Ingénierie des semi-conducteurs
20 mai 2021
La pénurie actuelle de semi-conducteurs pour l'industrie automobile n'est pas près de s'arrêter.
Lorsque la pandémie de COVID-19 a frappé au début de l'année 2020, elle a fait des ravages dans la chaîne d'approvisionnement mondiale, mais elle a surtout pris les constructeurs automobiles au dépourvu. Lorsque les équipementiers automobiles ont annulé leurs commandes de puces au cours d'une période d'environ huit semaines de fermeture d'usines, ils ont découvert par la suite que leurs stocks de circuits intégrés critiques s'étaient évaporés.
Pour que la tempête soit encore plus parfaite, la pandémie a été exacerbée par plusieurs autres événements, notamment l'énorme tempête de verglas de l'hiver texan qui a entraîné la fermeture des usines de fabrication de puces à Austin, un incendie majeur dans l'usine de fabrication de plaquettes de Renesas Electronics à Naka, au Japon, et une sécheresse persistante à Taïwan. Tous ces événements ont fortement réduit les stocks de circuits intégrés dans l'industrie automobile.
Les prévisions concernant la disponibilité des puces pour l'industrie automobile sont aujourd'hui très diverses. Les plus optimistes vont de la fin de cette année au début de l'année prochaine, en passant par le troisième trimestre. Mais la pénurie de circuits intégrés pour l'automobile se prolongera très probablement jusqu'en 2022, voire jusqu'en 2023, selon les analystes de l'industrie, lorsque les capacités de fonderie de circuits imprimés de TMSC, d'Intel et d'autres entreprises devraient être mises en service.
Le recul important des commandes de circuits intégrés par les principaux équipementiers automobiles s'est déjà avéré extrêmement coûteux pour cette industrie, en repoussant les commandes à la fin de la longue et complexe chaîne d'approvisionnement en semi-conducteurs, et en obligeant pratiquement tous les constructeurs automobiles du monde entier à fermer leurs usines. La pénurie de puces a touché presque tous les constructeurs automobiles, des Trois de Detroit (General Motors, Ford et Stellantis, anciennement Fiat Chrysler) à la plupart des grands constructeurs européens, japonais et coréens.
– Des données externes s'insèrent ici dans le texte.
(** The evidence fields of an index: everything recompute reads. *)
Lemma segs_recompute ix : segs (recompute ix) = segs ix.
Proof. unfold recompute. by destruct (length (segs ix)). Qed.
Lemma estLen_recompute ix : estLen (recompute ix) = estLen ix.
Proof. unfold recompute. by destruct (length (segs ix)). Qed.
Lemma exactLen_recompute ix : exactLen (recompute ix) = exactLen ix.
Proof. unfold recompute. by destruct (length (segs ix)). Qed.
Lemma exactStart_recompute ix : exactStart (recompute ix) = exactStart ix.
Proof. unfold recompute. by destruct (length (segs ix)). Qed.
Lemma anchorEst_recompute ix : anchorEst (recompute ix) = anchorEst ix.
Proof. unfold recompute. by destruct (length (segs ix)). Qed.
Lemma anchorLen_recompute ix : anchorLen (recompute ix) = anchorLen ix.
Proof. unfold recompute. by destruct (length (segs ix)). Qed.
Lemma fileSize_recompute ix : fileSize (recompute ix) = fileSize ix.
Proof. unfold recompute. by destruct (length (segs ix)). Qed.
Lemma sizeExact_recompute ix : sizeExact (recompute ix) = sizeExact ix.
Proof. unfold recompute. by destruct (length (segs ix)). Qed.

Create Rewrite HintDb index_evidence.
#[export] Hint Rewrite segs_recompute estLen_recompute exactLen_recompute exactStart_recompute
  anchorEst_recompute anchorLen_recompute fileSize_recompute sizeExact_recompute
  stepLen_recompute stepExact_recompute next_start_recompute : index_evidence.

(** A valid part has a positive length that does not overflow. *)
Lemma part_len_eq p :
  1 <= pBegin p -> pBegin p <= pEnd p -> is_i64 (pEnd p) ->
  wrap_i64 (pBegin p - 1) = pBegin p - 1 /\
  wrap_i64 (wrap_i64 (pEnd p - pBegin p) + 1) = pEnd p - pBegin p + 1.
Proof.
  unfold is_i64, i64_min, i64_max. intros.
  rewrite !wrap_i64_id; unfold is_i64, i64_min, i64_max; try lia.
  rewrite wrap_i64_id; unfold is_i64, i64_min, i64_max; lia.
Qed.

Lemma Observe_cases ix i p :
  Observe ix i (Some p) = ix \/
  (0 <= i < Z.of_nat (length (segs ix)) /\ 1 <= pBegin p <= pEnd p).
Proof.
  unfold Observe. case_if; [by left|]. case_if; [by left|]. bprop. right. lia.
Qed.

(** * A posting and its true layout *)

Section Truth.
Context `{GoSort Segment} (f : File) (len : nat -> Z).

(** The true start of each part: parts are consecutive. *)
Fixpoint pos (i : nat) : Z :=
  match i with O => 0 | S i' => pos i' + len i' end.

Definition parts : nat := length (fSegments f).
Definition est (i : nat) : Z := at_ (estLen (NewOffsetIndex f)) i.

(** The posting is well formed: parts are non-empty, the file fits an int64,
    and parts of the same encoded shape have the same decoded length. *)
Record posting : Prop := {
  po_len : forall i, (i < parts)%nat -> 0 < len i;
  po_max : pos parts <= i64_max;
  po_shape : forall i j, (i < parts - 1)%nat -> (j < parts - 1)%nat ->
    sameEncodedShape (est i) (est j) = true -> len i = len j
}.

(** A decoded part that really is part [i] of the posting. *)
Definition part_of (i : Z) (p : Part) : Prop :=
  pBegin p = pos (Z.to_nat i) + 1 /\ pEnd p = pos (S (Z.to_nat i)) /\
  (pSize p = pos parts \/ pSize p <= 0).

Inductive reach_true : OffsetIndex -> Prop :=
| true_new : reach_true (NewOffsetIndex f)
| true_observe ix i p : reach_true ix -> part_of i p -> reach_true (Observe ix i (Some p))
| true_nil ix i : reach_true ix -> reach_true (Observe ix i None).
(** A RAR4 volume read back: for any files laid out by the format (64-bit
    sizes with the LARGE flag included), parsing the volume yields exactly one
    chunk per file, in order, with its base name, data position, sizes, method
    and encryption flag. *)
Lemma parseVolume_rar4_roundtrip fuel fs vol :
  Forall r4valid fs -> Z.of_nat (length fs) < rar4MaxBlocks - 1 -> zlen (r4volume fs) <= i64_max ->
  parseVolume fuel (memVolume (r4volume fs)) vol = Val (r4chunks vol 20 fs).
Proof.
  intros Hv Hn Hm. unfold parseVolume.
  assert (Hsig : r4volume fs = (rar4Marker ++ [0]) ++ drop 1 r4main ++ r4body fs) by done.
  rewrite Hsig at 1. rewrite memVolume_signature by (done || by rewrite <- Hsig).
  cbn [or_fail obind]. change (bytes_eqb (rar4Marker ++ [0]) rar5Marker) with false.
  change (slice_of (rar4Marker ++ [0]) 0 7) with (Val rar4Marker).
  cbn [obind]. change (bytes_eqb rar4Marker rar4Marker) with true. cbn match.
  unfold parseRar4. destruct (Z.to_nat rar4MaxBlocks) as [|todo] eqn:Et; [lia|].
  apply rar4_walk_volume; [done|lia|done].
Qed.

(** A two-file volume, one of them LARGE. *)
Definition demo_r4 : list rar4File :=
  [mkR4 (str "dir\movie.mkv") [1; 2; 3] 3 48 false true; mkR4 (str "a.nfo") [9] 1 51 true false].

Lemma demo_r4_valid : Forall r4valid demo_r4.
Proof. repeat constructor; vm_compute; congruence. Defined.

(** The in-memory volume meets the source interface for the demo volume. *)
Lemma parseRar4_total_witness :
  Lawful (r4volume demo_r4) (memVolume (r4volume demo_r4)) /\ wf_bytes (r4volume demo_r4) /\
  safe (Forall (chunk_in 0 (size (memVolume (r4volume demo_r4))))) (parseRar4 (memVolume (r4volume demo_r4)) 0).
Proof.
  assert (Hl : Lawful (r4volume demo_r4) (memVolume (r4volume demo_r4)))
    by (apply memVolume_lawful; vm_compute; congruence).
  assert (Hw : wf_bytes (r4volume demo_r4))
    by (refine (bool_decide_unpack _ _); vm_compute; exact I).
  split; [exact Hl|]. split; [exact Hw|].
  exact (parseRar4_total (r4volume demo_r4) (memVolume (r4volume demo_r4)) 0 Hl Hw).
Defined.

(** The demo volume comes back. *)
Lemma parseVolume_rar4_roundtrip_witness :
  parseVolume 0 (memVolume (r4volume demo_r4)) 7 = Val (r4chunks 7 20 demo_r4) /\
  map cname (r4chunks 7 20 demo_r4) = [str "movie.mkv"; str "a.nfo"].
Proof.
  split; [|vm_compute; reflexivity].
  apply (parseVolume_rar4_roundtrip 0 demo_r4 7 demo_r4_valid); [reflexivity|vm_compute; congruence].
Defined.
Definition word4 (o : option bytes) : Prop := match o with Some b => zlen b = 4 | None => True end.
Definition is_u64 (z : Z) : Prop := 0 <= z < 2 ^ 64.
Record r5valid (f : rar5File) : Prop := {
  v5_unp : 0 <= r5unp f <= i64_max;
  v5_attr : is_u64 (r5attr f);
  v5_comp : is_u64 (r5comp f);
  v5_host : is_u64 (r5host f);
  v5_mtime : word4 (r5mtime f);
  v5_crc : word4 (r5crc f);
  v5_types : Forall (fun r => is_u64 (fst r)) (r5extra f);
  v5_sum : zlen (r5sum f) = 4;
  v5_more : 0 <= r5more f < 2 ^ 62;
  v5_fmore : 0 <= r5fmore f < 2 ^ 60
}.
Record o5valid (o : rar5Other) : Prop := {
  vo_type : is_u64 (o5type o) /\ o5type o <> rar5TypeFile;
  vo_ex : forall e, o5exSize o = Some e -> is_u64 e;
  vo_sum : zlen (o5sum o) = 4;
  vo_more : 0 <= o5more o < 2 ^ 62
}.

Definition r5stored (f : rar5File) : bool := Z.shiftr (Z.land (r5comp f) 896) 7 =? 0.
Definition r5encrypted (f : rar5File) : bool := existsb (fun r => fst r =? 1) (r5extra f).
Definition r5decoded (f : rar5File) : rar5Header :=
  mkH5 rar5TypeFile (zlen (opt_bytes (r5data f))) (rarBaseName (r5name f)) (r5unp f) (r5stored f) (r5encrypted f).

Definition r5block (w : nat) (sum hdr data : bytes) : bytes := sum ++ ev w (zlen hdr) ++ hdr ++ data.
Definition r5dataStart (w : nat) (pos : Z) (hdr : bytes) : Z := pos + 4 + zlen (ev w (zlen hdr)) + zlen hdr.
(** The blocks of a volume, its end block, and whatever follows that. *)
Inductive r5item := IFile (f : rar5File) | IOther (o : rar5Other).
Definition item_w (i : r5item) : nat := match i with IFile f => r5w f 10%nat | IOther o => o5w o 10%nat end.
Definition item_sum (i : r5item) : bytes := match i with IFile f => r5sum f | IOther o => o5sum o end.
Definition item_hdr (i : r5item) : bytes := match i with IFile f => r5header f | IOther o => o5header o end.
Definition item_data (i : r5item) : bytes := opt_bytes match i with IFile f => r5data f | IOther o => o5data o end.
Definition item_ok (fuel : nat) (i : r5item) : Prop :=
  match i with IFile f => r5valid f /\ (length (r5extra f) < fuel)%nat | IOther o => o5valid o /\ o5type o <> rar5TypeEnd end.
Definition r5write (i : r5item) : bytes := r5block (item_w i) (item_sum i) (item_hdr i) (item_data i).
Definition r5body (items : list r5item) (e : rar5Other) (post : bytes) : bytes := concat (map r5write items) ++ r5write (IOther e) ++ post.
Definition r5volume (items : list r5item) (e : rar5Other) (post : bytes) : bytes := rar5Marker ++ r5body items e post.
Fixpoint r5chunks (vol pos : Z) (items : list r5item) : list rarChunk :=
  match items with
  | [] => []
  | i :: items' =>
      let start := r5dataStart (item_w i) pos (item_hdr i) in
      (match i with IFile f => [rar5FileChunk (r5decoded f) start vol] | IOther _ => [] end)
      ++ r5chunks vol (start + zlen (item_data i)) items'
  end.

(** * Padded vints *)

Lemma enc_pad_length w v : length (enc_pad w v) = w.
Proof. revert v. induction w as [|[|w] IH]; intros v; [done|done|]. change (S (length (enc_pad (S w) (v / 128))) = S (S w)). by rewrite IH. Qed.
Lemma enc_loop_short n v : zlen (enc_loop n v) <= Z.of_nat n.
Proof.
  revert v. induction n as [|n IH]; intros v; cbn [enc_loop]; [done|].
  destruct (v <? 128); rewrite zlen_cons; [rewrite zlen_nil; lia|]. specialize (IH (v / 128)). lia.
Qed.
(** The shortest encoding is long enough. *)
Lemma enc_loop_fits n v : 0 <= v < 128 ^ Z.of_nat n -> v < 128 ^ zlen (enc_loop n v).
Proof.
  revert v. induction n as [|n IH]; intros v Hv; cbn [enc_loop]; [exact (proj2 Hv)|].
  destruct (Z.ltb_spec v 128) as [Lt|Ge]; [change (zlen [v]) with 1; by rewrite Z.pow_1_r|]. rewrite zlen_cons.
  rewrite Nat2Z.inj_succ, Z.pow_succ_r in Hv by lia. assert (Hq : 0 <= v / 128 < 128 ^ Z.of_nat n).
  { split; [apply Z.div_pos; lia|]. apply Z.div_lt_upper_bound; lia. }
  specialize (IH _ Hq). pose proof (zlen_nonneg (enc_loop n (v / 128))). rewrite Z.add_comm, Z.pow_add_r by lia. change (128 ^ 1) with 128.
  pose proof (Z.div_mod v 128 ltac:(lia)). pose proof (Z.mod_pos_bound v 128 ltac:(lia)). nia.
Qed.
Lemma width_bounds w v : (1 <= width w v <= 10)%nat.
Proof. unfold width. pose proof (enc_vint_pos v). pose proof (enc_loop_short 10 v) as Hs. fold (enc_vint v) in Hs. unfold zlen in *. lia. Qed.
Lemma width_fits w v : is_u64 v -> v < 128 ^ Z.of_nat (width w v).
Proof.
  intros [Hv1 Hv2]. pose proof (enc_loop_fits 10 v ltac:(lia)) as H. fold (enc_vint v) in H. eapply Z.lt_le_trans; [exact H|]. apply Z.pow_le_mono_r; [lia|]. unfold width, zlen. lia.
Qed.
Lemma ev_pos w v : 0 < zlen (ev w v).
Proof. unfold ev, zlen. rewrite enc_pad_length. pose proof (width_bounds w v). lia. Qed.
Lemma ev_short w v : zlen (ev w v) <= 10.
Proof. unfold ev, zlen. rewrite enc_pad_length. pose proof (width_bounds w v). lia. Qed.
Lemma vint_loop_pad w : forall todo b off i val shift v rest,
  (1 <= w <= todo)%nat -> 0 <= v < 128 ^ Z.of_nat w -> 0 <= shift -> v * 2 ^ shift < 2 ^ 64 ->
  0 <= val < 2 ^ shift -> 0 <= off -> 0 <= i -> zlen b <= i64_max ->
  drop (Z.to_nat (off + i)) b = enc_pad w v ++ rest ->
  vint_loop todo b off i val shift = Val (Some (val + v * 2 ^ shift, i + Z.of_nat w)).
Proof.
  induction w as [|w IH]; [lia|]. intros [|todo] b off i val shift v rest Hw Hv Hs Hvs Hval Ho Hi Hlen Hd; [lia|].
  assert (Hpow : 0 < 2 ^ shift) by lia.
  set (c := match w with O => v | S _ => 128 + v mod 128 end).
  pose proof (Z.mod_pos_bound v 128 ltac:(lia)) as Hmb.
  assert (Hc : 0 <= c < 256 /\ c mod 128 = v mod 128 /\ (c <? 128) = match w with O => true | S _ => false end).
  { unfold c. destruct w as [|w].
    - cbn in Hv. split_and!; [lia|lia|done|apply Z.ltb_lt; lia].
    - split_and!; [lia|lia| |apply Z.ltb_ge; lia]. rewrite <- Zplus_mod_idemp_l. change (128 mod 128) with 0. simpl. apply Z.mod_mod. lia. }
  destruct Hc as (Hcr & Hcm & Hcl). destruct (vint_byte c Hcr) as [Hl1 Hl2].
  assert (Hb : exists r, drop (Z.to_nat (off + i)) b = c :: r /\ (w <> O -> r = enc_pad w (v / 128) ++ rest)).
  { rewrite Hd. unfold c. destruct w as [|w]; eexists; split; [reflexivity|done|reflexivity|done]. }
  destruct Hb as (r & Hdr & Hr). apply drop_lookup_cons in Hdr as [Hlk Hdr].
  assert (Hin : off + i < zlen b). { apply lookup_lt_Some in Hlk. unfold zlen. lia. }
  cbn [vint_loop]. unfold i64_max in *.
  rewrite wrap_i64_id by (unfold is_i64, i64_min, i64_max; lia).
  replace (zlen b <=? off + i) with false by (symmetry; apply Z.leb_gt; lia).
  unfold byte_at. replace (off + i <? 0) with false by (symmetry; apply Z.ltb_ge; lia).
  rewrite Hlk. cbn [obind]. rewrite Hl1, Hl2, Hcm, Hcl.
  pose proof (Z.div_mod v 128 ltac:(lia)) as Hdm.
  pose proof (Z.div_pos v 128 ltac:(lia) ltac:(lia)) as Hdp.
  assert (Hsw : wrap_u64 (Z.shiftl (v mod 128) shift) = Z.shiftl (v mod 128) shift).
  { unfold wrap_u64. rewrite Z.shiftl_mul_pow2 by done. apply Z.mod_small. nia. }
  rewrite Hsw, lor_shiftl_add by done. destruct w as [|w].
  - cbn in Hv. rewrite Z.mod_small by lia. done.
  - rewrite (IH todo b off (i + 1) _ (shift + 7) (v / 128) rest); try lia.
    + rewrite Z.pow_add_r by lia. do 3 f_equal; [|lia]. rewrite Hdm at 3. change (2 ^ 7) with 128. ring.
    + rewrite Nat2Z.inj_succ, Z.pow_succ_r in Hv by lia. split; [done|]. apply Z.div_lt_upper_bound; lia.
    + rewrite Z.pow_add_r by lia. change (2 ^ 7) with 128. nia.
    + rewrite Z.pow_add_r by lia. change (2 ^ 7) with 128. nia.
    + replace (Z.to_nat (off + (i + 1))) with (S (Z.to_nat (off + i))) by lia. rewrite Hdr. by apply Hr.
Qed.
(** A vint of the header read where it was written, and what follows it. *)
Lemma ev_read b p w v rest reason :
  is_u64 v -> 0 <= p -> zlen b <= i64_max ->
  drop (Z.to_nat p) b = ev w v ++ rest ->
  readVint b p = Val (Some (v, zlen (ev w v))) /\
  vint b p reason = Val (v, zlen (ev w v)) /\
  wrap_i64 (p + zlen (ev w v)) = p + zlen (ev w v) /\
  drop (Z.to_nat (p + zlen (ev w v))) b = rest.
Proof.
  intros Hv Hp Hlen Hd. pose proof (width_bounds w v) as Hw. pose proof (width_fits w v Hv) as Hf. destruct Hv as [Hv1 Hv2].
  assert (Hr : readVint b p = Val (Some (v, zlen (ev w v)))).
  { unfold readVint. rewrite (vint_loop_pad (width w v) 10 b p 0 0 0 v rest); try lia.
    - unfold ev, zlen. rewrite enc_pad_length. do 3 f_equal; lia.
    - by rewrite Z.add_0_r. }
  assert (Hdl : zlen (drop (Z.to_nat p) b) = zlen (ev w v) + zlen rest) by (rewrite Hd; apply zlen_app).
  split; [done|]. split; [unfold vint; by rewrite Hr|].
  pose proof (zlen_nonneg (ev w v)). pose proof (zlen_nonneg rest). pose proof (ev_pos w v) as Hpos.
  unfold zlen in Hdl at 1. rewrite length_drop in Hdl. unfold zlen in Hlen.
  split; [apply wrap_i64_id; unfold is_i64, i64_min, i64_max in *; lia|].
  replace (Z.to_nat (p + zlen (ev w v))) with (Z.to_nat p + length (ev w v))%nat by (unfold zlen; lia).
  by rewrite <- drop_drop, Hd, drop_app_length.
Qed.
Lemma step_accounted m ev m' : accounted m -> event_ok m ev -> step m ev = Some m' -> accounted m'.
Proof.
  intros [Hl Hph Hsp Hce Hex] Hok Hs. pose proof (sum_owed_bound _ Hph) as (Hh0 & Ho0 & Hsum).
  unfold i64_max in *.
  destruct ev as [i est|i|i actual|i]; simpl in Hs; destruct (fetches m !! i) as [p|] eqn:Ei; try done;
    destruct p; try done; injection Hs as <-.
  - simpl in Hok. pose proof (owed_insert_slack _ _ Ei Hph) as Hslack. rewrite Hl in Hslack.
    assert (Hw : wrap_i64 (remaining (budget m) + - est) = remaining (budget m) - est).
    { rewrite wrap_i64_id; [lia|]. unfold is_i64, i64_min, i64_max. lia. }
    unfold add_remaining. rewrite Hw. cbn [remaining spent].
    set (q := if remaining (budget m) - est <? 0 then Denied est else Holding est).
    assert (Hq : held q + owed q = est /\ (0 < held q -> remaining (budget m) - est >= 0) /\ 0 <= held q /\ 0 <= owed q).
    { unfold q. destruct (remaining (budget m) - est <? 0) eqn:Eq; bprop; simpl; lia. }
    constructor; cbn [budget fetches remaining spent]; rewrite ?length_insert; try done.
    + apply Forall_insert; [done|]. unfold q. destruct (_ <? 0); simpl; lia.
    + rewrite (sum_of_insert held _ _ _ _ Ei). simpl. lia.
    + rewrite (sum_of_insert held _ _ _ _ Ei), (sum_of_insert owed _ _ _ _ Ei). simpl. lia.
  - pose proof (Forall_lookup_1 _ _ _ _ Hph Ei) as Hp. simpl in Hp.
    assert (Hle : owed (Denied est) <= sum_of owed (fetches m)).
    { pose proof (sum_of_insert owed _ _ _ Idle Ei) as Hi.
      pose proof (sum_owed_bound (<[i := Idle]> (fetches m))
        ltac:(apply Forall_insert; [done|done])) as (_ & Hi0 & _). simpl in *. lia. }
    simpl in Hle. rewrite Hl in Hsum.
    constructor; unfold add_remaining; cbn [budget fetches remaining spent]; rewrite ?length_insert; try done.
    + by apply Forall_insert.
    + rewrite (sum_of_insert held _ _ _ _ Ei). simpl. lia.
    + rewrite (sum_of_insert held _ _ _ _ Ei), (sum_of_insert owed _ _ _ _ Ei). simpl.
      rewrite wrap_i64_id; [lia|]. unfold is_i64, i64_min, i64_max. lia.
  - pose proof (Forall_lookup_1 _ _ _ _ Hph Ei) as Hp. simpl in Hp, Hok. rewrite Ei in Hok.
    pose proof (held_at_most _ _ _ Hph Ei) as Hle. simpl in Hle. rewrite Hl in Hsum.
    assert (Hset : settle_spent (budget m) actual = mkBudget (remaining (budget m)) (spent (budget m) + actual)).
    { unfold settle_spent. destruct (0 <? actual) eqn:Ea; bprop.
      - unfold add_spent. f_equal. rewrite wrap_i64_id; unfold is_i64, i64_min, i64_max; lia.
      - destruct (budget m). simpl. f_equal. lia. }
    rewrite Hset. constructor; cbn [budget fetches remaining spent]; rewrite ?length_insert; try done.
    + apply Forall_insert; [done|]. simpl. lia.
    + lia.
    + rewrite (sum_of_insert held _ _ _ _ Ei). simpl. lia.
    + rewrite (sum_of_insert held _ _ _ _ Ei), (sum_of_insert owed _ _ _ _ Ei). simpl. lia.
  - pose proof (Forall_lookup_1 _ _ _ _ Hph Ei) as Hp. simpl in Hp.
    pose proof (held_at_most _ _ _ Hph Ei) as Hle. simpl in Hle. rewrite Hl in Hsum.
    assert (Hset : settle_remaining (budget m) est actual =
      mkBudget (remaining (budget m) + (est - actual)) (spent (budget m))).
    { unfold settle_remaining. replace (0 <? est) with true by (symmetry; apply Z.ltb_lt; lia).
      unfold add_remaining. f_equal. rewrite !wrap_i64_id; unfold is_i64, i64_min, i64_max; try lia.
      rewrite wrap_i64_id; unfold is_i64, i64_min, i64_max; lia. }
    rewrite Hset. constructor; cbn [budget fetches remaining spent]; rewrite ?length_insert; try done.
    + by apply Forall_insert.
    + rewrite (sum_of_insert held _ _ _ _ Ei). simpl. lia.
    + rewrite (sum_of_insert held _ _ _ _ Ei), (sum_of_insert owed _ _ _ _ Ei). simpl. lia.
Qed.

Lemma steps_accounted m evs m' : accounted m -> events_ok m evs -> steps m evs = Some m' -> accounted m'.
Proof.
  revert m. induction evs as [|ev evs IH]; intros m Ha Hok Hs; simpl in *; [by injection Hs as <-|].
  destruct Hok as [Hok1 Hok2]. destruct (step m ev) as [m1|] eqn:E1; [|done].
  eapply IH; [|exact Hok2|exact Hs]. by eapply step_accounted.
Qed.

Lemma sum_of_idle f k : f Idle = 0 -> sum_of f (replicate k Idle) = 0.
Proof. intros Hf. induction k as [|k IH]; simpl; lia. Qed.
Presque tous les grands constructeurs automobiles ont annoncé des fermetures ou des ralentissements périodiques de leurs usines, certains prenant même des mesures extrêmes. Parmi les plus durement touchés, Ford a dû se résoudre à construire ses pick-up F-150 - le véhicule le plus populaire et de loin le plus rentable de l'entreprise - sans les puces nécessaires pour les vendre, en garant les camions dans des parcs jusqu'à ce que les circuits intégrés arrivent pour rendre les unités pleinement opérationnelles. Ford a annoncé précédemment que si la pénurie de semi-conducteurs se prolongeait jusqu'au premier semestre 2021, elle aurait un impact sur le bénéfice ajusté avant intérêts et impôts de Ford compris entre 1,0 et 2,5 milliards de dollars. Lors de la présentation des résultats de Ford pour le premier trimestre 2021, le 28 avril, l'entreprise a déclaré un bénéfice net de 3,3 milliards de dollars pour un chiffre d'affaires de 36,2 milliards de dollars, soulignant qu'elle était confrontée à une hausse des coûts de 2,5 milliards de dollars en glissement annuel en raison de la pénurie mondiale de semi-conducteurs et de l'augmentation des coûts des matières premières. Ford a également déclaré avoir perdu environ 200 000 unités au premier trimestre, soit 17 % de la production, et s'attendre à ce que la pénurie de semi-conducteurs ne soit pas entièrement résolue avant 2022.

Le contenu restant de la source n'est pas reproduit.